Many people who joined the middle class, especially those who joined in the last few years, have now fallen back. It’s not over yet. Millions cannot make minimum payments on their credit cards, or are in default or foreclosure on their mortgages, or are on food stamps. Well over 100,000 people file for bankruptcy every month. Some 3 million homeowners are estimated to face foreclosure this year, on top of 2.8 million last year. Millions of homes are located next to or near a foreclosed home, and it is the latter that may determine the price of all the homes on the street. There have been dramatically sharp declines in home equity, representing cumulative losses in the trillions of dollars in what has long been the largest asset on the average American family’s balance sheet.
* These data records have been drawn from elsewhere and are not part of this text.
(* ===== verification/FileUpload.v ===== *)
(** * Uploading a file in pieces

    An upload may be paused, cut off and continued: src/files/UploadRange.cpp checks
    where a piece goes, src/files/FileSink.cpp writes it beside the file and publishes
    the whole, [FileManager::openWrite] (src/files/FileManager.cpp) joins the two and
    [uploadTask] (src/web/RestApi.cpp) reads the body. The theorems follow a file
    through any sequence of pieces. *)
From S2P Require Import Prelude Text Json PathUtil AtomicFile.
From stdpp Require Import gmap.
#[local] Open Scope Z_scope.

Inductive FileStatus :=
  | StOk | InvalidPath | NotFound | NotMounted | AlreadyExists | NotEmpty | Conflict | TooLarge | NotText | NoSpace
  | Busy | IoError | Unsupported.

Module FileStatusText.

Definition httpStatusFor (s : FileStatus) : Z :=
  match s with
  | StOk => 200
  | InvalidPath => 400
  | Unsupported => 400
  | NotFound => 404
  | NotMounted => 409
  | AlreadyExists => 409
  | NotEmpty => 409
  | Conflict => 409
  | Busy => 409
  | TooLarge => 413
  | NotText => 415
  | NoSpace => 507
  | IoError => 500
  end.

Definition messageFor (s : FileStatus) : bytes :=
  match s with
  | StOk => lit "ok"
  | InvalidPath => lit "invalid path"
  | NotFound => lit "not found"
  | NotMounted => lit "volume is not mounted"
  | AlreadyExists => lit "already exists"
  | NotEmpty => lit "directory is not empty"
  | Conflict => lit "file changed on the volume"
  | Busy => lit "the volume is busy with another operation"
  | TooLarge => lit "file is too large for the editor"
  | NotText => lit "file is not a text file"
  | NoSpace => lit "not enough free space on the volume"
  | IoError => lit "filesystem error"
  | Unsupported => lit "operation not supported for this volume"
  end.

End FileStatusText.

Module UploadRange.

Record UploadRange := mkRange {
  partSize : Z;
  offset : Z;
  chunk : Z;
  total : Z;
  resumable : bool;
}.

Definition endOffset (r : UploadRange) : Z := u64 (offset r + chunk r).
Definition completes (r : UploadRange) : bool := total r <=? endOffset r.
Definition neededBytes (r : UploadRange) : Z := if offset r <? total r then u64 (total r - offset r) else 0.

(** The reason of a refusal, or the range. *)
Definition check (part off chunk_ : Z) (hasTotal : bool) (tot : Z) : bytes + UploadRange :=
  if negb hasTotal then inr (mkRange part 0 chunk_ chunk_ false)
  else if chunk_ =? 0 then inl (lit "empty body")
  else if tot =? 0 then inl (lit "total must be greater than zero")
  else if negb (off =? part) then
    inl (lit "offset " ++ dec off ++ lit " does not match the partial file (" ++ dec part ++
         lit " bytes on the device)")
  else if tot <=? off then
    inl (lit "offset " ++ dec off ++ lit " is at or past the end of " ++ dec tot ++ lit " bytes")
  else
    let range := mkRange part off chunk_ tot true in
    if tot <? endOffset range then
      inl (lit "body of " ++ dec chunk_ ++ lit " bytes at offset " ++ dec off ++
           lit " runs past the end of " ++ dec tot ++ lit " bytes")
    else inr range.

(** What a piece must be to be taken: it starts where the part ends and stays inside
    the file. No sum wraps, since a body is shorter than 2^32. *)
Lemma check_spec part off chunk_ tot : is_u32 chunk_ → 0 <= off → 0 <= part < 2 ^ 63 → is_u64 tot →
  match check part off chunk_ true tot with
  | inr r => r = mkRange part off chunk_ tot true ∧ off = part ∧ 0 < chunk_ ∧ off + chunk_ <= tot ∧
             endOffset r = off + chunk_
  | inl why => why ≠ [] ∧ ¬ (off = part ∧ 0 < chunk_ ∧ off + chunk_ <= tot)
  end.
Proof.
  intros Hc Ho Hp Ht. unfold is_u32, is_u64 in *. unfold check. cbn [negb].
  destruct (Z.eqb_spec chunk_ 0); [split; [done|lia]|]. destruct (Z.eqb_spec tot 0); [split; [done|lia]|].
  destruct (Z.eqb_spec off part) as [->|]; cbn [negb]; [|split; [done|lia]].
  destruct (Z.leb_spec tot part); [split; [done|lia]|].
  assert (E : endOffset (mkRange part part chunk_ tot true) = part + chunk_) by (apply u64_small; unfold is_u64; cbn; lia).
  rewrite E. destruct (Z.ltb_spec tot (part + chunk_)); [split; [done|lia]|]. cbv beta iota. split_and!; done || lia.
Qed.

End UploadRange.

(** How the calls of one upload on the volume go. *)
Record Io := mkIo { ioOpen : bool; ioFlush : bool; ioUnlinkFinal : bool; ioRename : bool; ioUnlinkPart : bool }.
Definition goodIo : Io := mkIo true true true true true.

Module FileSink.

Record Sink := mkSink { finalPath : bytes; open : bool; written : Z; committed : bool; kept : bool }.

Definition partOf (s : Sink) : bytes := AtomicFile.partPath (finalPath s).

(** "ab" continues the part, "wb" begins it. *)
Definition create (io : Io) (path : bytes) (initialSize : Z) (v : AtomicFile.Vol) : Sink * AtomicFile.Vol :=
  let s := mkSink path (ioOpen io) initialSize false false in
  (s,
   if negb (ioOpen io) then v
   else if 0 <? initialSize then <[partOf s := default [] (v !! partOf s)]> v
   else <[partOf s := []]> v).

(** [short]: [fwrite] took only so many of the bytes. *)
Definition write (short : option nat) (data : bytes) (s : Sink) (v : AtomicFile.Vol) : bool * Sink * AtomicFile.Vol :=
  if negb (open s) || bool_decide (data = []) then (open s, s, v)
  else
    let old := default [] (v !! partOf s) in
    match short with
    | Some n => (false, s, <[partOf s := old ++ take n data]> v)
    | None =>
        (true, mkSink (finalPath s) (open s) (u64 (written s + Z.of_nat (length data))) (committed s) (kept s),
         <[partOf s := old ++ data]> v)
    end.
(* ===== verification/FileShell.v ===== *)
(** * The file commands of the SSH shell

    src/net/FileShellPath.cpp turns what was typed into a path of one of the two
    volumes; src/net/FileShell.cpp runs the commands over the port
    [IFileOperations]. The port is a type class: the theorems about the shell hold
    over every volume behind it, and those that speak of files use its laws, which
    PosixFiles.v proves of the implementation the program has. *)
From S2P Require Import Prelude Text PathUtil.
From stdpp Require Import gmap.
#[local] Open Scope Z_scope.

#[local] Abbreviation slash := 47.
#[local] Abbreviation dot := 46.

Module FileShellPath.

Definition kVolumes : list bytes := [lit "/fat"; lit "/sdcard"].

(** The volume itself or something in it. *)
Definition under (volume name : bytes) : bool :=
  is_prefix volume name
  && ((length name =? length volume)%nat || (nth (length volume) name 0 =? slash)).

Definition startsWithVolume (name : bytes) : bool := existsb (λ volume, under volume name) kVolumes.

Definition hasControlByte (text : bytes) : bool := existsb (λ c, c <? 0x20) text.

(** [while (text.size() > 1 && text.back() == '/') text.pop_back()]. *)
Definition trimmedSlashes (text : bytes) : bytes :=
  match drop_while_end (λ c, c =? slash) text with
  | [] => take 1 text
  | t => t
  end.

Definition volumeOf (absolute : bytes) : bytes :=
  default [] (List.find (λ volume, under volume absolute) kVolumes).

(** The components of the current directory, below its volume. *)
Definition standing (base current : bytes) : list bytes :=
  List.filter (λ s, negb (bool_decide (s = []))) (split_on slash (drop (length base) current)).

(** The fold of the typed components; [None]: one [..] too many. *)
Fixpoint foldParts (typed parts : list bytes) : option (list bytes) :=
  match typed with
  | [] => Some parts
  | part :: typed =>
      if bool_decide (part = []) || bytes_eqb part [dot] then foldParts typed parts
      else if bytes_eqb part [dot; dot] then
        if bool_decide (parts = []) then None else foldParts typed (List.removelast parts)
      else foldParts typed (parts ++ [part])
  end.

(** [out.back() != '/'] before every part. *)
Definition append (base : bytes) (parts : list bytes) : bytes :=
  fold_left (λ out part, (if List.last out 0 =? slash then out else out ++ [slash]) ++ part) parts base.

(** The reason of a refusal, or the path. *)
Definition resolve (current typed : bytes) : bytes + bytes :=
  if bool_decide (typed = []) then inr current
  else if hasControlByte typed then inl (lit "a path cannot hold control symbols")
  else
    let absolute := hd 0 typed =? slash in
    if absolute && negb (startsWithVolume typed) then inl (lit "a path starts with /fat or /sdcard")
    else
      let base := if absolute then volumeOf typed
                  else match volumeOf current with [] => lit "/fat" | v => v end in
      let rest := if absolute then drop (length base) typed else typed in
      match foldParts (split_on slash rest) (if absolute then [] else standing base current) with
      | None => inl (lit "a path cannot leave its volume")
      | Some parts => inr (trimmedSlashes (append base parts))
      end.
Most of those who lost their homes are hard-working, middle-class Americans who had lost their jobs. Now many have to use credit cards to pay for essentials and make ends meet, and they are running out of credit. Another $5 trillion has been lost from pensions and savings.

But it is jobs that have long represented the stairway to upward mobility in America. For a long time, it was feared they were vulnerable to offshore competition (and indeed still are), but now the erosion is from economic decline at home. What happens as those domestic opportunities recede? Middle-class families fear they have become downwardly mobile and have not hit the bottom yet. The financial security that was once based on home equity and a pension has been swept away.

This growing uncertainty and even helplessness over the state of affairs in America and around the world concerns me as well as Mr. Zuckerman. However, I view everything from a solid Biblical viewpoint. What I see happening does not cause me to despair, but rejoice, because the throne of God is at work.

Psalms 9 comes to mind:

The nations have fallen into the pit they made; their foot is caught in the net they have concealed. The Lord has revealed Himself; He has executed justice, striking down the wicked by the work of their hands.Higgaion. Selah The wicked will return to Sheol— all the nations that forget God. For the oppressed will not always be forgotten; the hope of the afflicted will not perish forever. Rise up, Lord! Do not let man prevail; let the nations be judged in Your presence. Put terror in them, Lord; let the nations know they are only men.Selah Psalms 9:15-20

God delights when man realizes that he is helpless. That is when we turn to our Creator God. For God says that money is not the most important thing in life, HE IS! We are to seek Him first. Our relationship with our Creator God is most important! My prayer is that our leaders will fall on their knees and come face to face with the God who reigns over the affairs of men. Perhaps then we will cease being helpless and start being reliant upon God, our strong tower!

Four thousand years ago another Leader named David came to this same conclusion during a difficult time in his life. He cried out:

“troubles without number have surrounded me; my sins have overtaken me; I am unable to see. They are more than the hairs of my head, and my courage leaves me. Lord, be pleased to deliver me; hurry to help me, Lord. Psalms 40:12-13

God was faithful to David because David was a man after Gods own heart. Perhaps our Leaders should publicly humble themselves, fall on their knees, and seek the heart of God! When the Throne of God is at work, their can be hope in nothing less.